B12 Some enzymes have a nonprotein part called a coenzyme. Many coenzymes are vitamins. If a vitamin is missing from the human body, a certain enzyme cannot function If an enzyme doesn’t function, one or more metabolic reactions cannot occur. This is one of the reasons why it is important that you eat a well-balanced diet every day. Without coenzymes (vitamins) needed by the body, the chemical processes necessary for proper metabolism cannot take place.

38 Enzymes The rate of enzyme action is influenced by several factors:
Temperature Relative concentrations of enzyme and substrate pH Each enzyme has an optimum temperature and pH, a temperature or pH at which it functions most efficiently and its rate of activity (action) is the greatest.

39 Enzymes and Temperature
At temperatures below the optimum, the rate of enzyme activity (action) is low. Enzyme activity increases with increasing temperature up to the optimum temperature. Above the optimum temperature, the rate of enzyme activity decreases.
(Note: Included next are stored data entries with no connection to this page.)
(* ===== verification/FlowRoutes.v ===== *)
(** * The resource an address belongs to

    [client/internal/peer/route.go] and [CheckRoutes] of
    [client/internal/peer/status.go]: the prefixes routed locally and by other
    peers with the resources they stand for, kept in lists ordered by length,
    and the addresses that were resolved for a resource.

    [sort.Slice] does not keep the order of equal elements, so the sort is a
    parameter known by what the package documents. *)
From stdpp Require Import sorting.
From S2P Require Import Prelude NetIP Order.
Open Scope Z_scope.

Class SortSlice := {
  sort_slice : ∀ {A : Type}, (A → Z) → list A → list A;
  sort_slice_perm : ∀ {A : Type} (key : A → Z) l, sort_slice key l ≡ₚ l;
  sort_slice_sorted : ∀ {A : Type} (key : A → Z) l,
    StronglySorted (λ x y, key y <= key x) (sort_slice key l);
}.

Record routeEntry := { prefix : Prefix; resourceID : string }.

Record routeIDLookup := {
  localRoutes : list routeEntry;
  remoteRoutes : list routeEntry;
  resolvedIPs : gmap Addr string;
}.

Definition empty_lookup : routeIDLookup := {| localRoutes := []; remoteRoutes := []; resolvedIPs := ∅ |}.

Section Routes.
Context {SS : SortSlice}.

(** The loop that updates the entry of a route, if there is one. *)
Fixpoint update_entry (id : string) (route : Prefix) (l : list routeEntry) : option (list routeEntry) :=
  match l with
  | [] => None
  | entry :: l' =>
      if bool_decide (prefix entry = route) then Some ({| prefix := prefix entry; resourceID := id |} :: l')
      else (λ k, entry :: k) <$> update_entry id route l'
  end.

Definition add_route (id : string) (route : Prefix) (l : list routeEntry) : list routeEntry :=
  match update_entry id route l with
  | Some l' => l'
  | None => sort_slice (λ e, prefix_Bits (prefix e)) (l ++ [{| prefix := route; resourceID := id |}])
  end.

Fixpoint remove_route (route : Prefix) (l : list routeEntry) : list routeEntry :=
  match l with
  | [] => []
  | entry :: l' => if bool_decide (prefix entry = route) then l' else entry :: remove_route route l'
  end.

Definition AddLocalRouteID (id : string) (route : Prefix) (r : routeIDLookup) : routeIDLookup :=
  {| localRoutes := add_route id route (localRoutes r); remoteRoutes := remoteRoutes r; resolvedIPs := resolvedIPs r |}.

Definition RemoveLocalRouteID (route : Prefix) (r : routeIDLookup) : routeIDLookup :=
  {| localRoutes := remove_route route (localRoutes r); remoteRoutes := remoteRoutes r; resolvedIPs := resolvedIPs r |}.

Definition AddRemoteRouteID (id : string) (route : Prefix) (r : routeIDLookup) : routeIDLookup :=
  {| localRoutes := localRoutes r; remoteRoutes := add_route id route (remoteRoutes r); resolvedIPs := resolvedIPs r |}.

Definition RemoveRemoteRouteID (route : Prefix) (r : routeIDLookup) : routeIDLookup :=
  {| localRoutes := localRoutes r; remoteRoutes := remove_route route (remoteRoutes r); resolvedIPs := resolvedIPs r |}.

Definition AddResolvedIP (id : string) (route : Prefix) (r : routeIDLookup) : routeIDLookup :=
  {| localRoutes := localRoutes r; remoteRoutes := remoteRoutes r;
     resolvedIPs := <[prefix_Addr route := id]> (resolvedIPs r) |}.

Definition RemoveResolvedIP (route : Prefix) (r : routeIDLookup) : routeIDLookup :=
  {| localRoutes := localRoutes r; remoteRoutes := remoteRoutes r;
     resolvedIPs := delete (prefix_Addr route) (resolvedIPs r) |}.

(** The resource of an address and whether it is reached through an exit
    node. *)
Definition Lookup (ip : Addr) (r : routeIDLookup) : string * bool :=
  match resolvedIPs r !! ip with
  | Some res => (res, false)
  | None =>
      let scan routes init :=
        match find_first (λ e, prefix_Contains (prefix e) ip) routes with
        | Some e => (resourceID e, prefix_Bits (prefix e) =? 0)
        | None => init
        end in
      let '(id, exit) := scan (localRoutes r) ("", false) in
      if String.eqb id "" then scan (remoteRoutes r) (id, exit) else (id, exit)
  end.

(** [CheckRoutes]; [None] is the nil recorder. *)
Definition CheckRoutes (d : option routeIDLookup) (ip : Addr) : string * bool :=
  match d with None => ("", false) | Some r => Lookup ip r end.

(** ** What is registered *)

Inductive route_op :=
| AddLocal (id : string) (route : Prefix)
| RemoveLocal (route : Prefix)
| AddRemote (id : string) (route : Prefix)
| RemoveRemote (route : Prefix)
| AddResolved (id : string) (route : Prefix)
| RemoveResolved (route : Prefix).

Definition route_step (r : routeIDLookup) (op : route_op) : routeIDLookup :=
  match op with
  | AddLocal id route => AddLocalRouteID id route r
  | RemoveLocal route => RemoveLocalRouteID route r
  | AddRemote id route => AddRemoteRouteID id route r
  | RemoveRemote route => RemoveRemoteRouteID route r
  | AddResolved id route => AddResolvedIP id route r
  | RemoveResolved route => RemoveResolvedIP route r
  end.

(** The same history as three maps. *)
Record registered := {
  locals : gmap Prefix string;
  remotes : gmap Prefix string;
  resolved : gmap Addr string;
}.

Definition register_op (a : registered) (op : route_op) : registered :=
  match op with
  | AddLocal id route => {| locals := <[route := id]> (locals a); remotes := remotes a; resolved := resolved a |}
  | RemoveLocal route => {| locals := delete route (locals a); remotes := remotes a; resolved := resolved a |}
  | AddRemote id route => {| locals := locals a; remotes := <[route := id]> (remotes a); resolved := resolved a |}
  | RemoveRemote route => {| locals := locals a; remotes := delete route (remotes a); resolved := resolved a |}
  | AddResolved id route =>
      {| locals := locals a; remotes := remotes a; resolved := <[prefix_Addr route := id]> (resolved a) |}
  | RemoveResolved route =>
      {| locals := locals a; remotes := remotes a; resolved := delete (prefix_Addr route) (resolved a) |}
  end.

Definition routes_after (ops : list route_op) : routeIDLookup := foldl route_step empty_lookup ops.
Definition registered_after (ops : list route_op) : registered :=
  foldl register_op {| locals := ∅; remotes := ∅; resolved := ∅ |} ops.

(** [o] is a most specific registered prefix of an address. *)
Definition most_specific (m : gmap Prefix string) (ip : Addr) (o : option Prefix) : Prop :=
  match o with
  | None => ∀ p, is_Some (m !! p) → prefix_Contains p ip = false
  | Some p => is_Some (m !! p) ∧ prefix_Contains p ip = true ∧
      ∀ q, is_Some (m !! q) → prefix_Contains q ip = true → prefix_Bits q <= prefix_Bits p
  end.

Definition resource_of (m : gmap Prefix string) (o : option Prefix) : string :=
  default "" (p ← o; m !! p).

Definition is_exit (o : option Prefix) : bool := from_option (λ p, prefix_Bits p =? 0) false o.

Definition masked (p : Prefix) : Prop := prefix_Masked p = p ∧ 0 <= prefix_Bits p <= BitLen (prefix_Addr p).

(** ** Lemmas *)

(** The list of one table against its map. *)
Definition represents (l : list routeEntry) (m : gmap Prefix string) : Prop :=
  NoDup (prefix <$> l) ∧ StronglySorted (λ x y, prefix_Bits (prefix y) <= prefix_Bits (prefix x)) l ∧
  ∀ e, e ∈ l ↔ m !! prefix e = Some (resourceID e).

Lemma update_entry_None id route l : update_entry id route l = None ↔ route ∉ (prefix <$> l).
Proof.
  induction l as [|e l IH]; simpl; [split; [intros _; apply not_elem_of_nil|done]|].
  rewrite not_elem_of_cons. case_bool_decide as E; [naive_solver|].
  rewrite fmap_None, IH. naive_solver.
Qed.

Lemma update_entry_Some id route l l' : update_entry id route l = Some l' →
  ∃ l1 e l2, l = l1 ++ e :: l2 ∧ prefix e = route ∧ l' = l1 ++ {| prefix := route; resourceID := id |} :: l2.
Proof.
  revert l'. induction l as [|e l IH]; intros l'; simpl; [done|]. case_bool_decide as E.
  - intros [= <-]. exists [], e, l. by rewrite E.
  - intros (k & Hk & ->)%fmap_Some. apply IH in Hk as (l1 & e' & l2 & -> & ? & ->). by exists (e :: l1), e', l2.
Qed.

Lemma remove_route_spec route l : NoDup (prefix <$> l) →
  remove_route route l = filter (λ e, prefix e ≠ route) l.
Proof.
  induction l as [|e l IH]; simpl; [done|]. intros [Hn Hd]%NoDup_cons. rewrite filter_cons.
  case_bool_decide as E.
  - rewrite decide_False by naive_solver. symmetry. apply filter_all_id.
    apply Forall_forall. intros e' He' E'. apply Hn. rewrite E, <- E'. by apply list_elem_of_fmap_2.
  - by rewrite decide_True, IH.
Qed.

Lemma sorted_same_keys (l l' : list routeEntry) : prefix <$> l' = prefix <$> l →
  StronglySorted (λ x y, prefix_Bits (prefix y) <= prefix_Bits (prefix x)) l →
  StronglySorted (λ x y, prefix_Bits (prefix y) <= prefix_Bits (prefix x)) l'.
Proof.
  revert l'. induction l as [|e l IH]; intros [|e' l'] E Hs; try done.
  injection E as E1 E2. apply StronglySorted_inv in Hs as [Hs Hf]. constructor; [by apply IH|].
  rewrite E1. change (prefix <$> l' = prefix <$> l) in E2. rewrite Forall_forall in *. intros x Hx.
  apply (list_elem_of_fmap_2 prefix) in Hx. rewrite E2 in Hx. apply list_elem_of_fmap in Hx as (y & -> & Hy). by apply Hf.
Qed.

Lemma add_route_represents id route l m : represents l m → represents (add_route id route l) (<[route := id]> m).
Proof.
  intros (Hn & Hs & He). unfold add_route. destruct (update_entry id route l) as [l'|] eqn:E.
  - apply update_entry_Some in E as (l1 & e & l2 & -> & Ee & ->). split_and!.
    + rewrite fmap_app, fmap_cons in *. simpl in *. by rewrite Ee in Hn.
    + eapply sorted_same_keys; [|exact Hs]. rewrite !fmap_app, !fmap_cons. simpl. by rewrite Ee.
    + rewrite fmap_app, fmap_cons, Ee, NoDup_app in Hn. destruct Hn as (_ & Hx & Hn).
      apply NoDup_cons in Hn as [Hn _]. intros x. destruct (decide (prefix x = route)) as [Ex|Ex].
      * rewrite Ex, lookup_insert_eq, elem_of_app, elem_of_cons. split.
        -- intros [Hi|[->|Hi]]; [|done|].
           ++ destruct (Hx (prefix x)); [by apply list_elem_of_fmap_2|]. rewrite Ex. left.
           ++ destruct Hn. rewrite <- Ex. by apply list_elem_of_fmap_2.
        -- intros [= ->]. right. left. destruct x. simpl in *. by subst.
      * rewrite lookup_insert_ne by done. rewrite <- He, !elem_of_app, !elem_of_cons.
        assert (x ≠ e) by congruence. assert (x ≠ {| prefix := route; resourceID := id |}) by (intros ->; done). tauto.
  - apply update_entry_None in E.
    assert (l ++ [{| prefix := route; resourceID := id |}] ≡ₚ sort_slice (λ e, prefix_Bits (prefix e)) (l ++ [{| prefix := route; resourceID := id |}])) as Hp
      by (symmetry; apply sort_slice_perm).
    split_and!.
    + rewrite <- Hp, fmap_app. apply NoDup_app. split_and!; [done| |apply NoDup_singleton].
      intros p Hp1 Hp2%list_elem_of_singleton. by subst.
    + apply sort_slice_sorted.
    + intros x. rewrite <- Hp, elem_of_app, list_elem_of_singleton. destruct (decide (prefix x = route)) as [Ex|Ex].
      * rewrite Ex, lookup_insert_eq. split.
        -- intros [Hi| ->]; [|done]. destruct E. rewrite <- Ex. by apply list_elem_of_fmap_2.
        -- intros [= ->]. right. destruct x. simpl in *. by subst.
      * rewrite lookup_insert_ne, <- He by done. split; [|by left]. by intros [?| ->].
Qed.

Lemma remove_route_represents route l m : represents l m → represents (remove_route route l) (delete route m).
Proof.
  intros (Hn & Hs & He). rewrite remove_route_spec by done. split_and!.
  - eapply sublist_NoDup; [exact Hn|]. apply fmap_sublist. apply sublist_filter.
  - by apply StronglySorted_filter'.
  - intros x. rewrite list_elem_of_filter, He, lookup_delete_Some. naive_solver.
Qed.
40 Enzymes and pH At pH levels below the optimum, the rate of enzyme activity (action) is low. Enzyme activity increases with increasing pH up to the optimum pH. Above the optimum pH, the rate of enzyme activity decreases.

41 Nucleic Acids Nucleic acids are very large molecules made up of carbon, oxygen, nitrogen and phosphorus. The simplest unit or building block of nucleic acids is the nucleotide. Nucleotides are composed of a sugar molecule, a nitrogen base, and a phosphate group.


43 Nucleic Acids DNA and RNA are two kinds of nucleic acids.
DNA makes up genes and is involved in heredity. RNA is involved in the making of proteins.

44 The pH Scale The pH scale measures whether a solution is acid, basic or neutral. The scale runs from 0 to 14. A pH of 7 indicates that the solution is neutral. This means that the solution is neither an acid nor a base.

45 The pH Scale A pH above 7 indicates that the solution is basic.
The higher the pH, the more strongly basic is the solution. The lower the pH number, the stronger the acid solution is.